Intl. connectivity: CloudFlare

Clients using CloudFlare for their website might be affected by an outage affecting two undersea cables and CloudFlare.

CloudFlare status: https://www.cloudflarestatus.com

More information: http://www.techcentral.co.za/seacom-wacs-problems-hit-sa-internet/62649/

Arryn: offline

8:50PM There is a problem in the Hetzner Datacenter, which they are working on. Arryn is offline until they get it fixed, which hopefully will not be too long.

9:30PM Hetzner has fixed the problem – I’m waiting for a RFO to find out exactly what their problem was.
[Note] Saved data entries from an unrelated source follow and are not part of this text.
(** The three ways [clean_data] ends. *)
Lemma clean_data_cases (df : DataFrame) :
  DataCleaning.clean_data df
  = if issubset DataCleaning.critical_columns (columns df) then
      if existsb (fun c => 1 <? occurrences c (columns df)) DataCleaning.numerical_cols
      then inl ValueError
      else inr (drop_duplicates (dropna DataCleaning.critical_columns df))
    else inl KeyError.
Proof.
  destruct (issubset DataCleaning.critical_columns (columns df)) eqn:E;
    [|apply clean_data_KeyError; exact E].
  unfold DataCleaning.clean_data, DataCleaning.select. rewrite E.
  cbn [bind Monad_result Monad_either ret].
  rewrite (fill_columns_after_dropna _ _ df numerical_cols_critical).
  - destruct (existsb _ DataCleaning.numerical_cols); reflexivity.
  - intros c Hc. apply (proj1 (issubset_true_iff _ _) E).
    apply numerical_cols_critical. exact Hc.
Qed.

Lemma repeated_numerical_iff (cols : list string) :
  existsb (fun c => 1 <? occurrences c cols) DataCleaning.numerical_cols = true <->
  exists c, In c DataCleaning.numerical_cols /\ repeated c cols.
Proof.
  rewrite existsb_exists. split; intros (c & Hc & H); exists c; (split; [exact Hc|]);
    apply repeated_dec; exact H.
Qed.

Lemma clean_data_result (df out : DataFrame) :
  DataCleaning.clean_data df = inr out ->
  issubset DataCleaning.critical_columns (columns df) = true /\
  (forall c, In c DataCleaning.numerical_cols -> ~ repeated c (columns df)) /\
  out = drop_duplicates (dropna DataCleaning.critical_columns df).
Proof.
  rewrite clean_data_cases. intros H.
  destruct (issubset DataCleaning.critical_columns (columns df)); [|discriminate H].
  destruct (existsb _ DataCleaning.numerical_cols) eqn:E; [discriminate H|].
  injection H as <-. split; [reflexivity|]. split; [|reflexivity].
  intros c Hc Hrep. apply not_true_iff_false in E. apply E.
  apply repeated_numerical_iff. exists c. split; assumption.
Qed.

Lemma clean_data_returns (df : DataFrame) :
  issubset DataCleaning.critical_columns (columns df) = true ->
  (forall c, In c DataCleaning.numerical_cols -> ~ repeated c (columns df)) ->
  DataCleaning.clean_data df
  = inr (drop_duplicates (dropna DataCleaning.critical_columns df)).
Proof.
  intros Hcols Hrep. rewrite clean_data_cases, Hcols.
  destruct (existsb _ DataCleaning.numerical_cols) eqn:E; [|reflexivity].
  apply repeated_numerical_iff in E. destruct E as (c & Hc & H).
  contradiction (Hrep c Hc H).
Qed.

(** C10. On a frame that has the critical columns, none of the numerical
    ones under a label that two columns carry, [clean_data] returns a frame
    with the same columns in which every row is a row of the input, cell for
    cell: the rows with a missing critical value are dropped, the mean-fill
    loop then changes nothing, and of equal rows the first stays.  Where two
    columns carry the label of a numerical column the mean-fill loop raises
    ValueError.  Whenever a frame is returned, it has the columns of the input
    and its rows are rows of the input. *)
Theorem clean_data_only_removes_rows (df : DataFrame) :
  issubset DataCleaning.critical_columns (columns df) = true ->
  ((forall c, In c DataCleaning.numerical_cols -> ~ repeated c (columns df)) ->
   exists out,
     DataCleaning.clean_data df = inr out /\
     columns out = columns df /\
     (forall r, In r (rows out) -> In r (rows df)) /\
     DataCleaning.fill_columns DataCleaning.numerical_cols
                               (dropna DataCleaning.critical_columns df)
     = inr (dropna DataCleaning.critical_columns df) /\
     out = drop_duplicates (dropna DataCleaning.critical_columns df)) /\
  ((exists c, In c DataCleaning.numerical_cols /\ repeated c (columns df)) ->
   DataCleaning.clean_data df = inl ValueError) /\
  (forall out, DataCleaning.clean_data df = inr out ->
               columns out = columns df /\
               forall r, In r (rows out) -> In r (rows df)).
Proof.
  intros Hcols.
  assert (Hrows : forall r,
             In r (rows (drop_duplicates (dropna DataCleaning.critical_columns df))) ->
             In r (rows df)).
  { intros r Hr. unfold drop_duplicates in Hr. cbn [rows] in Hr.
    apply drop_duplicates_from_In in Hr.
    apply (proj1 (dropna_complete df r)) in Hr. exact (proj1 Hr). }
  assert (Hnum : incl DataCleaning.numerical_cols (columns df)).
  { intros c Hc. apply (proj1 (issubset_true_iff _ _) Hcols).
    apply numerical_cols_critical. exact Hc. }
  split; [|split].
  - intros Hrep.
    exists (drop_duplicates (dropna DataCleaning.critical_columns df)).
    split; [apply clean_data_returns; assumption|]. split; [reflexivity|].
    split; [exact Hrows|]. split; [|reflexivity].
    rewrite (fill_columns_after_dropna _ _ df numerical_cols_critical Hnum).
    destruct (existsb _ DataCleaning.numerical_cols) eqn:E; [|reflexivity].
    apply repeated_numerical_iff in E. destruct E as (c & Hc & H).
    contradiction (Hrep c Hc H).
  - intros Hrep. rewrite clean_data_cases, Hcols.
    rewrite (proj2 (repeated_numerical_iff (columns df)) Hrep). reflexivity.
  - intros out H. destruct (clean_data_result df out H) as (_ & _ & ->).
    split; [reflexivity|exact Hrows].
Qed.

Lemma clean_data_only_removes_rows_witness :
  (exists out,
     DataCleaning.clean_data Samples.dirty = inr out /\
     rows out = [Samples.ohlcv_row "BBB" 20240102 20 21 19 20 500]) /\
  DataCleaning.clean_data (DataCleaning.clean_column_names MoreSamples.close_twice)
  = inl ValueError.
Proof.
  split.
  - destruct (clean_data_only_removes_rows Samples.dirty eq_refl) as (H & _).
    destruct H as (out & Hout & _ & _ & _ & Heq).
    + intros c Hc. apply NoDup_not_repeated. apply is_unique_iff. reflexivity.
    + exists out. split; [exact Hout|]. rewrite Heq. vm_compute. reflexivity.
  - apply (proj1 (proj2 (clean_data_only_removes_rows
                           (DataCleaning.clean_column_names MoreSamples.close_twice)
                           eq_refl))).
    exists "Close". split; [simpl; tauto|].
    exists 5, 7. split; [lia|]. split; reflexivity.
Defined.
(** The line a per-file function prints for an exception. *)
Definition error_line (file_path : str) (e : exn) : str :=
  u "Ошибка при обработке файла " ++ file_path ++ u ": " ++ e.

(** The summary line of a run. *)
Definition count_line (n : nat) : str :=
  u "Исправлено файлов: " ++ str_of_nat n.

(** The scan reaches the end of [pre] without a match: at no position of
    [pre] does the pattern match the text [pre ++ t] from there on. *)
Fixpoint no_match_starts (r : regex) (pre t : str) : bool :=
  match pre with
  | [] => true
  | _ :: pre' =>
      match match_here r (pre ++ t) with
      | None => no_match_starts r pre' t
      | Some _ => false
      end
  end.

(** A per-file function writes the file exactly when the rewriting changes
    its text [c]: then the file holds the new text and the write and the
    report are the only things that happen; otherwise nothing happens. *)
Definition writes_iff_changed (rewrite : str -> str)
    (fix_file : str -> IO bool) (path c : str) (w : world) : Prop :=
  (rewrite c <> c ->
   fix_file path w =
   (inr true,
    World (dirs w) (<[path := File (inr (rewrite c)) None]> (files w))
          (out w ++ [Wrote path (rewrite c);
                     Print (u "Исправлен файл: " ++ path)]))) /\
  (rewrite c = c -> fix_file path w = (inr false, w)) /\
  ((exists x, In (Wrote path x)
                 (skipn (length (out w)) (out (snd (fix_file path w)))))
   <-> rewrite c <> c).

(** The reading of "inserted immediately after the message field": in
    [text], an occurrence of [field] is followed, blanks apart, by [next]. *)
Fixpoint skip_spaces (s : str) : str :=
  match s with
  | c :: s' => if is_space c then skip_spaces s' else s
  | [] => []
  end.

Fixpoint followed_by (field next text : str) : bool :=
  match lit_rest field text with
  | Some t => startswith next (skip_spaces t)
  | None => false
  end ||
  match text with
  | [] => false
  | _ :: text' => followed_by field next text'
  end.

(** A match object for a text taken as the whole match. *)
Definition whole (s : str) : found := Found [] s [].

(** A block that rule 1 of fix_all_warnings.py leaves alone: it has its
    category, or no line of it contains [message:]. *)
Definition settled_block (f : found) : bool :=
  contains (u "category:") (matched f) ||
  forallb (fun l => negb (contains (u "message:") l)) (split_lines (matched f)).

Definition has_category (f : found) : bool :=
  contains (u "category:") (matched f).

Definition no_match (r : regex) (c : str) : bool :=
  match search r c with None => true | Some _ => false end.

(** *** Texts used as examples *)

(** A push of a plain quoted string, and a push of a quoted string with a
    bracket in it that is turned into a [String]. *)
Definition plain_push : str :=
  u "warnings.push(" ++ dq ++ u "unused import" ++ dq ++ u ");".

Definition bracket_push : str :=
  u "warnings.push(" ++ dq ++ u "cycle (a -> b)" ++ dq ++ u ".to_string());".

(** A doubly wrapped timestamp whose inner expression is a call. *)
Definition nested_now : str :=
  u "Some(Some(Utc::now()).to_rfc3339()).to_rfc3339()".

(** Pushes of a field access that the pattern of the second loop of
    fix_all_warnings.py does not cover: the inner expression has a closing
    bracket, the collection is not reached through a dot, the field is not
    [message]. *)
Definition uncovered_pushes : str :=
  u "c.warnings.push(get(w).message); warnings.push(w.message); c.warnings.push(w.text);".





(** Worlds with one Rust file [src/a.rs] and one other file in [src]. *)
Definition one_file_world (content : str) (write_error : option write_failure)
    : world :=
  World {[ u "src" := [u "a.rs"; u "notes.txt"] ]}
        {[ u "src/a.rs" := File (inr content) write_error ]}
        [].

(** The file has nothing for any rule. *)
Definition quiet_world : world := one_file_world (u "fn main() {}") None.

(** The file has work for fix_chrono.py only. *)
Definition chrono_world : world :=
  one_file_world (u "let t = chrono::Some(x);") None.

(** The file has work for the second loop of fix_all_warnings.py only. *)
Definition message_world : world :=
  one_file_world (u "c.warnings.push(w.message);") None.

(** A file in [src] that is not valid UTF-8: reading it raises
    [UnicodeDecodeError]. *)
Definition invalid_start_byte : exn :=
  u "'utf-8' codec can't decode byte 0xff in position 0: invalid start byte".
Update: Hetzner says that a “network cable was loose”.

Arryn: apache problem

11:30AM All sites on Arryn are displaying a 500 server error. We’re working on the problem.

11:40 We’ve found the problem, and are working on a fix

11:45 Server is being rebooted after the fix.

11:57 Server is up after reboot, but the problem remains. Emergency ticket has been submitted to CloudLinux, who have logged into the server to fix the problem with their software.

12:01 The problem has been fixed. Apologies for the downtime.

Brienne: server offline

2:40AM Scheduled maintenance was completed on Brienne at 9:10PM on Friday 28 November, but the server failed to reboot. Hetzner’s datacenter technicians are still working on the problem, almost 6 hours later. If they fail to get the server up and running, I will ask them to remove the harddrives so that we can move all the data to another server.

3:45AM the Hetzner technicians have been unable to boot the server, even after swapping out multiple bits of hardware. We will attache the hard drives to another server, and start copying the data to another one of our servers. Unfortunately, this will take many hours, during which time the sites formerly hosted on Brienne will be offline.

4:55AM The technicians have attached the hard drives to another server, and we have started copying the data.

Dantari offline

11:15 There’s a problem on Dantari, which we’re working on.

11:39 The problem has been fixed, and Dantari is rebooting. Because the server has been online for so long (327 days) the OS is doing a filesystem check, which cannot be avoided. This should be completed within 30 minutes, and then the server will complete booting up. Sincere apologies for the inconvenience this is causing.

Capture

11:49 filesystem check is at 64%

11:55 66%

12:03 71% completed

12:08 83%

12:13 the filesystem check is 90% complete

12:17 filesystem check has completed, and boot will continue

12:20 Dantari is back online, load will be a bit high (slow sites) while the disk I/O settles down after the reboot.